3 volumes in-4 brochés, couv. imprimées rempliées, sous chemises et étui commun en cartonnage noir moderne. Avec son prospectus. Reproduction du rouleau gravée en frontispice. Tirage à 396 exemplaires ; n°161 des 300 sur vélin de Rives à la forme.
Les Cent Vingt Journées de Sodome, ou l'École du libertinage est la première grande œuvre du marquis de Sade, écrite à la prison de la Bastille en 1785 ; perdue par l'auteur en 1789, elle reste inachevée (voire "inachevable" selon Michel Delon).
Dans son essai La Littérature et le Mal (1957), Georges Bataille considère que ce livre paroxystique nous place devant l'excès absolu, l'insupportable : "Personne à moins de rester sourd n'achève les Cent Vingt Journées que malade […] Celui qui écrivait ces pages aberrantes le savait, il allait le plus loin qu'il est imaginable d'aller".

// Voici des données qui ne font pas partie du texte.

(* ===== verification/ShellFiles.v ===== *)
(** * The shell's file commands

    fat-write, fat-cat, write-test and read-test, from the keys typed to the
    text printed, over any block device. *)
From Stdlib Require Import ZArith Lia ZifyBool String.
From stdpp Require Import base numbers list gmap.
From S2P Require Import Prelude Mem Memory Paging Process Syscall BlockDev Ports Fat16 Fat16Facts Fat16Dir Fat16Spec Fat16Mount TarFs Elf Keyboard KeyboardSpec Shell ShellSpec.

(** ** 8.3 names of typed words *)
Lemma upcase_ok c : char_ok c -> char_ok (upcase c).
Proof. unfold char_ok, upcase. case_bool_decide; lia. Qed.

Lemma sublist_chars (f : list Z -> list Z) :
  f [] = [] -> (forall c l, f (c :: l) = [] \/ f (c :: l) = l \/ f (c :: l) = c :: f l \/ f (c :: l) = f l) ->
  forall l, Forall char_ok l -> Forall char_ok (f l).
Proof.
  intros H0 H1. induction 1 as [|c l Hc Hl IH]; [by rewrite H0|].
  destruct (H1 c l) as [->|[->|[->| ->]]]; auto.
Qed.

Lemma pad_chars n l : Forall char_ok l -> Forall char_ok (pad n (upcase <$> l)).
Proof.
  intros Hl. unfold pad. apply Forall_app_2.
  - apply Forall_take, Forall_fmap. eapply Forall_impl; [exact Hl|]. intros c. apply upcase_ok.
  - apply Forall_replicate. unfold char_ok. lia.
Qed.

Lemma format_83_chars x n8 e3 :
  Forall char_ok x -> fat16_format_83 x = (n8, e3) -> Forall char_ok n8 /\ Forall char_ok e3 /\ n8 <> [].
Proof.
  intros Hx E. rewrite format_83_eq in E by by apply char_ok_nonzero. injection E as <- <-. split_and!.
  - apply pad_chars, (sublist_chars base_name); [done| |done]. intros c l. cbn. case_bool_decide; auto.
  - apply pad_chars, (sublist_chars extension); [done| |done]. intros c l. cbn. case_bool_decide; auto.
  - unfold pad. destruct (upcase <$> base_name x); done.
Qed.

Lemma head_char l : Forall char_ok l -> l <> [] -> char_ok (at_ l 0).
Proof. destruct 1; [done|]. done. Qed.

(** ** Buffers printed as strings *)
Lemma print_array_wp {D H} array b (s : shell D H) Q :
  0 ∈ b -> Q tt s [Print (c_string b)] -> wp (print_array array b) s Q.
Proof. intros Hb HQ. unfold print_array. rewrite bool_decide_true by done. by apply wp_emit. Qed.

Lemma c_string_buffer t r : Forall (fun c => c <> 0) t -> c_string (t ++ 0 :: r) = t.
Proof. induction 1 as [|c t Hc _ IH]; cbn; [done|]. rewrite bool_decide_false by done. by rewrite IH. Qed.

Section Files.
Context {D H : Type} `{BlockDevSpec D} {PT : Ports H}.
Context (user_mode : Z -> Z -> M (shell D H) unit) (junk : list Z) (tar_chars tar_fuel : nat).

Abbreviation exec := (execute_command user_mode junk tar_chars tar_fuel).
Abbreviation run_words := (dispatch user_mode junk tar_chars tar_fuel).

(** fat-cat of a file that fits its buffer. *)
Lemma fat_cat_wp x n8 e3 data (s : shell D H) Q :
  (4096 <= length junk)%nat -> fat16_format_83 x = (n8, e3) ->
  (0 < length data < 4096)%nat ->
  wp (fat16_read_file n8 e3 4096) (sh_fat s) (fun r _ o => o = [] /\ r = (Z.of_nat (length data), data)) ->
  (forall f, Q tt (put_fat f s) [Print (c_string (data ++ [0])); Print [10]]) ->
  wp (cmd_fat_cat junk [x]) s Q.
Proof.
  intros Hj E Hlen Hr HQ. cbn [cmd_fat_cat]. rewrite E. apply wp_bind, wp_zoom.
  eapply wp_mono; [exact Hr|]. cbv beta. intros r f o (-> & ->).
  rewrite bool_decide_true by lia.
  assert (Hb : exists t, store "buf" (take 4096 (data ++ drop (length data) junk)) (Z.of_nat (length data)) 0
    = Done (data ++ 0 :: t)).
  { rewrite take_app_ge by lia. destruct (take (4096 - length data) (drop (length data) junk)) as [|c t] eqn:Et.
    - apply (f_equal length) in Et. rewrite length_take, length_drop in Et. cbn in Et. lia.
    - exists t. rewrite store_in by (rewrite length_app; cbn; lia). rewrite Nat2Z.id.
      by rewrite insert_app_r_alt, Nat.sub_diag by lia. }
  destruct Hb as (t & Hb). apply wp_bind, (wp_lift _ _ _ _ Hb). apply wp_bind, print_array_wp; [set_solver|]. apply wp_emit. cbn [app].
  assert (Ec : c_string (data ++ 0 :: t) = c_string (data ++ [0])).
  { change (data ++ 0 :: t) with (data ++ [0] ++ t). rewrite app_assoc. apply c_string_app_zero. set_solver. }
  rewrite Ec. apply HQ.
Qed.

(** C7: what fat-write stores, fat-cat prints: on a consistent volume with room and no file of that name, typing a fat-write line, Enter, a fat-cat line of the same name and Enter prints the words of the text joined by single spaces (the first 254 characters of them), with a prompt behind either line; it comes to its end, so no array of the two commands (the line, the arguments, the text, the buffer) is accessed outside its bounds. *)
Theorem shell_fat_roundtrip (v : fat D) (V : volume v) d dk l1 l2 e (s : shell D H) x text more n8 e3 :
  sh_fat s = set_dev d v -> holds d dk -> (4096 <= length junk)%nat ->
  holds_line (sh_kb s) e -> Forall char_ok (e_line e) ->
  no_enter e l1 -> take 16 (argv_of (fst (edits e l1))) = str "fat-write" :: x :: text -> text <> [] ->
  no_enter (fresh (fst (edits e l1))) l2 ->
  take 16 (argv_of (fst (edits (fresh (fst (edits e l1))) l2))) = str "fat-cat" :: x :: more ->
  fat16_format_83 x = (n8, e3) -> dir_find v dk n8 e3 = None ->
  clusters_for v (Z.of_nat (length (take 254 (joined text)))) <= Z.of_nat (length (free_clusters v dk)) ->
  is_Some (free_from (slot v dk) (16 * Z.to_nat (root_dir_sectors v)) 0) ->
  wp (keys exec ((l1 ++ [enter]) ++ l2 ++ [enter])) s (fun f s' o => f = Back /\
    o = snd (edits e l1) ++ Print [10] :: Print (str "fat16_write: file written!" ++ [10]) :: prompt_events
     ++ snd (edits (fresh (fst (edits e l1))) l2) ++ Print [10] :: Print (take 254 (joined text)) :: Print [10] :: prompt_events).
Proof.
  intros Hf Hd Hj Hk He Hn1 Hw1 Ht Hn2 Hw2 Ex Hnone Hcl Hslot.
  destruct (take_words_chars _ _ _ _ _ He Hw1) as [_ Hwc]. apply Forall_cons in Hwc as [Hxc Htc].
  pose proof (take_words_nonempty _ _ _ Hw1) as Hne. do 2 apply Forall_cons in Hne as [_ Hne].
  destruct (format_83_chars x n8 e3 Hxc Ex) as (H8 & H3 & Hn8). pose proof (head_char n8 H8 Hn8) as Hhd.
  set (content := take 254 (joined text)) in *.
  assert (Hcc : Forall char_ok content) by apply Forall_take, joined_chars, Htc.
  assert (Hcl0 : (0 < length content <= 254)%nat).
  { subst content. rewrite length_take. pose proof (joined_nonempty text Ht Hne). destruct (joined text); [done|cbn [length]; lia]. }
  apply keys_app. apply (line_wp _ _ _ _ _ e); [done..|]. intros k1 Hex1. rewrite Hw1.
  change (run_words (str "fat-write") (x :: text)) with (done_ (@cmd_fat_write D H _ (x :: text))).
  unfold done_, cmd_fat_write. destruct text as [|t0 text]; [done|]. rewrite Ex.
  apply wp_bind, wp_bind, (wp_lift content); [by rewrite join_args_spec by (cbn; lia)|].
  apply wp_bind, (wp_lift (content ++ [0])); [apply append_in; lia|]. apply wp_bind, wp_zoom.
  cbn [put_kb sh_fat]. rewrite Hf.
  eapply wp_mono; [apply (write_read_wp v V d dk n8 e3 (content ++ [0]) (Z.of_nat (length content)) Hd);
    try done; try (by apply char_ok_u8); try (unfold char_ok in Hhd; lia)|].
  { apply Forall_app_2; [by apply char_ok_u8|]. repeat constructor; unfold is_u8; lia. }
  { rewrite length_app. lia. }
  cbv beta. intros w f1 o1 (_ & -> & Hread). apply wp_ret, wp_ret. split; [by eapply executing_len|].
  cbn [put_fat put_kb sh_kb]. apply (line_wp _ _ _ _ _ (fresh (fst (edits e l1)))); [by apply fresh_line|done|].
  intros k2 Hex2. rewrite Hw2.
  change (run_words (str "fat-cat") (x :: more)) with (done_ (@cmd_fat_cat D H _ junk (x :: more))). unfold done_.
  change (cmd_fat_cat junk (x :: more)) with (@cmd_fat_cat D H _ junk [x]).
  apply wp_bind, (fat_cat_wp x n8 e3 content); [done|done|lia| |].
  - cbn [put_kb sh_fat put_fat]. eapply wp_mono; [apply Hread; lia|]. cbv beta. intros r f o (-> & ->).
    split; [done|]. f_equal. rewrite Nat2Z.id, take_app_length. apply take_ge. lia.
  - intros f. apply wp_ret. split; [by eapply executing_len|]. split; [done|].
    rewrite c_string_snoc, c_string_nonzero by by apply char_ok_nonzero. cbn [app]. by rewrite <- app_assoc.
Qed.

(** C27: fat-cat accesses its 4096-byte buffer out of bounds exactly for the
    files of 4096 bytes and more: the size fat16_read_file returns is the file's
    and not what it read, and the terminator is stored at that index, which the
    C language leaves undefined.  A shorter file is printed up to its first NUL,
    an empty one not at all.  The volume is consistent and the file's chain is
    as long as its size says. *)
Theorem fat_cat_bounds (v : fat D) (V : volume v) d dk x n8 e3 ent cs (s : shell D H) :
  sh_fat s = set_dev d v -> holds d dk -> (4096 <= length junk)%nat -> fat16_format_83 x = (n8, e3) ->
  dir_find v dk n8 e3 = Some ent -> file_at v dk ent cs -> file_size ent < 0x80000000 ->
  file_size ent <= Z.of_nat (length (file_bytes v dk cs)) ->
  (4096 <= file_size ent -> cmd_fat_cat junk [x] s = Undefined (OutOfBounds "buf")) /\
  (file_size ent < 4096 -> wp (cmd_fat_cat junk [x]) s (fun _ s' o => o =
      if bool_decide (file_size ent = 0) then []
      else [Print (c_string (take (Z.to_nat (file_size ent)) (file_bytes v dk cs))); Print [10]])).
Proof.
  intros Hf Hd Hj Ex Hfind Hat Hsz Hlen. assert (Hsz0 : 0 <= file_size ent) by apply Hat.
  assert (Hr : wp (fat16_read_file n8 e3 4096) (sh_fat s) (fun r _ o => o = [] /\
    r = (file_size ent, take (Z.to_nat (Z.min 4096 (file_size ent))) (file_bytes v dk cs)))).
  { rewrite Hf. apply (read_file_wp v V _ _ _ _ dk); [done|lia|]. rewrite Hfind. exists cs. split; [done|].
    intros d' _. split; [done|]. f_equal. unfold i32. rewrite u32_small by (unfold is_u32; lia).
    cbv zeta. by rewrite bool_decide_true by lia. }
  split; intros Hc.
  - destruct (wp_inv _ _ _ Hr) as (r & f & o & Er & -> & ->). cbn [cmd_fat_cat]. rewrite Ex.
    unfold on_fat, zoom, mbind, M_bind. rewrite Er. rewrite bool_decide_true by lia. unfold lift.
    unfold store. rewrite bool_decide_false; [done|]. rewrite length_take. lia.
  - rewrite Z.min_r in Hr by lia. set (data := take _ _) in *.
    assert (Hdl : Z.of_nat (length data) = file_size ent) by (subst data; rewrite length_take; lia).
    destruct (decide (file_size ent = 0)) as [Hz|Hz].
    + cbn [cmd_fat_cat]. rewrite Ex. apply wp_bind, wp_zoom. eapply wp_mono; [exact Hr|]. cbv beta.
      intros r f o (-> & ->). rewrite bool_decide_false by lia. apply wp_ret. by rewrite bool_decide_true.
    + rewrite <- Hdl in Hr. apply (fat_cat_wp x n8 e3 data); [done|done|lia|exact Hr|]. intros f.
      by rewrite bool_decide_false, c_string_snoc.
Qed.

(** write-test and read-test. *)
Lemma write_test_wp (v : fat D) d dk args (s : shell D H) Q :
  sh_fat s = set_dev d v -> holds d dk -> 1 < dev_limit -> args <> [] -> Forall (Forall char_ok) args ->
  (forall d', holds d' (upd 1 (take 510 (joined args) ++ replicate (512 - length (take 510 (joined args))) 0) dk) ->
     Q tt (put_fat (set_dev d' v) s) [Print (str "Successfully wrote to Sector 1!" ++ [10])]) ->
  wp (cmd_write_test args) s Q.
Proof.
  intros Hf Hd Hl Ha Hc HQ. destruct args as [|x args]; [done|]. unfold cmd_write_test.
  set (t := take 510 _) in *.
  assert (Ht : (length t <= 510)%nat) by (subst t; rewrite length_take; lia).
  apply wp_bind, (wp_lift t); [by rewrite join_args_spec by (cbn; lia)|].
  apply wp_bind, (wp_lift (t ++ [0])); [apply append_in; lia|].
  assert (Epad : (t ++ [0]) ++ replicate (512 - length (t ++ [0])) 0 = t ++ replicate (512 - length t) 0).
  { rewrite length_app, <- app_assoc. cbn [length app].
    replace (512 - length t)%nat with (S (512 - (length t + 1))) by lia. done. }
  rewrite Epad. apply wp_bind, wp_zoom. rewrite Hf. apply (write_sector_wp _ _ _ _ dk); [done|lia| |].
  - split; [rewrite length_app, length_replicate; lia|]. apply Forall_app_2.
    + apply char_ok_u8, Forall_take. by apply joined_chars.
    + apply Forall_replicate. unfold is_u8. lia.
  - intros d' Hd'. apply wp_emit. by apply HQ.
Qed.

(** C23: the raw sector commands are a round trip through the disk: after a write-test line, a read-test line prints the words written, joined by single spaces and cut at 510 characters; it comes to its end, so no byte past a buffer is read or written. *)
Theorem shell_sector_roundtrip (v : fat D) d dk l1 l2 e (s : shell D H) x args more :
  sh_fat s = set_dev d v -> holds d dk -> 1 < dev_limit ->
  holds_line (sh_kb s) e -> Forall char_ok (e_line e) ->
  no_enter e l1 -> take 16 (argv_of (fst (edits e l1))) = str "write-test" :: x :: args ->
  no_enter (fresh (fst (edits e l1))) l2 ->
  take 16 (argv_of (fst (edits (fresh (fst (edits e l1))) l2))) = str "read-test" :: more ->
  wp (keys exec ((l1 ++ [enter]) ++ l2 ++ [enter])) s (fun f s' o => f = Back /\
    o = snd (edits e l1) ++ Print [10] :: Print (str "Successfully wrote to Sector 1!" ++ [10]) :: prompt_events
     ++ snd (edits (fresh (fst (edits e l1))) l2) ++ Print [10] :: Print (str "Read from Sector 1: ")
          :: Print (take 510 (joined (x :: args))) :: Print [10] :: prompt_events).
Proof.
  intros Hf Hd Hl Hk He Hn1 Hw1 Hn2 Hw2. destruct (take_words_chars _ _ _ _ _ He Hw1) as [_ Hc].
  apply keys_app. apply (line_wp _ _ _ _ _ e); [done..|]. intros k1 Hex1. rewrite Hw1.
  change (run_words (str "write-test") (x :: args)) with (done_ (@cmd_write_test D H _ (x :: args))). unfold done_.
  apply wp_bind. apply (write_test_wp v d dk); [done..|]. intros d1 Hd1. apply wp_ret. split; [by eapply executing_len|].
  cbn [put_fat put_kb sh_kb]. apply (line_wp _ _ _ _ _ (fresh (fst (edits e l1)))); [by apply fresh_line|done|].
  intros k2 Hex2. rewrite Hw2.
  change (run_words (str "read-test") more) with (done_ (@cmd_read_test D H _)). unfold done_, cmd_read_test.
  apply wp_bind, wp_bind, wp_zoom. cbn [put_kb sh_fat put_fat].
  apply (read_sector_wp _ _ _ _ _ Hd1); [lia|]. intros d2 Hd2. rewrite upd_eq.
  set (t := take 510 (joined (x :: args))) in *.
  assert (Ht : (length t <= 510)%nat) by (subst t; rewrite length_take; lia).
  assert (Hnz : Forall (fun c => c <> 0) t) by (apply char_ok_nonzero, Forall_take, joined_chars, Hc).
  replace (512 - length t)%nat with (S (511 - length t)) by lia. cbn [replicate].
  apply wp_bind, wp_emit, wp_bind, print_array_wp; [set_solver|]. rewrite c_string_buffer by done.
  apply wp_emit, wp_ret. split; [by eapply executing_len|]. split; [done|].
  cbn [app]. by rewrite <- !app_assoc.
Qed.
End Files.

L'ouvrage rédigé sous forme de journal divisé en quatre parties, narrent les aventures de quatre aristocrates ("dont la fortune immense est le produit du meurtre et de la concussion") vers la fin du règne de Louis XIV, enfermés en plein hiver dans un château perdu de la Forêt-Noire, le château de Silling, avec quarante-deux victimes soumises à leur pouvoir absolu : leurs épouses (chacun a épousé la fille de l'autre) et de jeunes garçons et jeunes filles ravis à leurs parents. Quatre proxénètes "historiennes", se succédant de mois en mois, font le récit de six cents perversions, à raison de cent cinquante chacune, que les maîtres du château mettent souvent en pratique à l’instant même. La plupart des victimes périssent dans d’épouvantables tourments.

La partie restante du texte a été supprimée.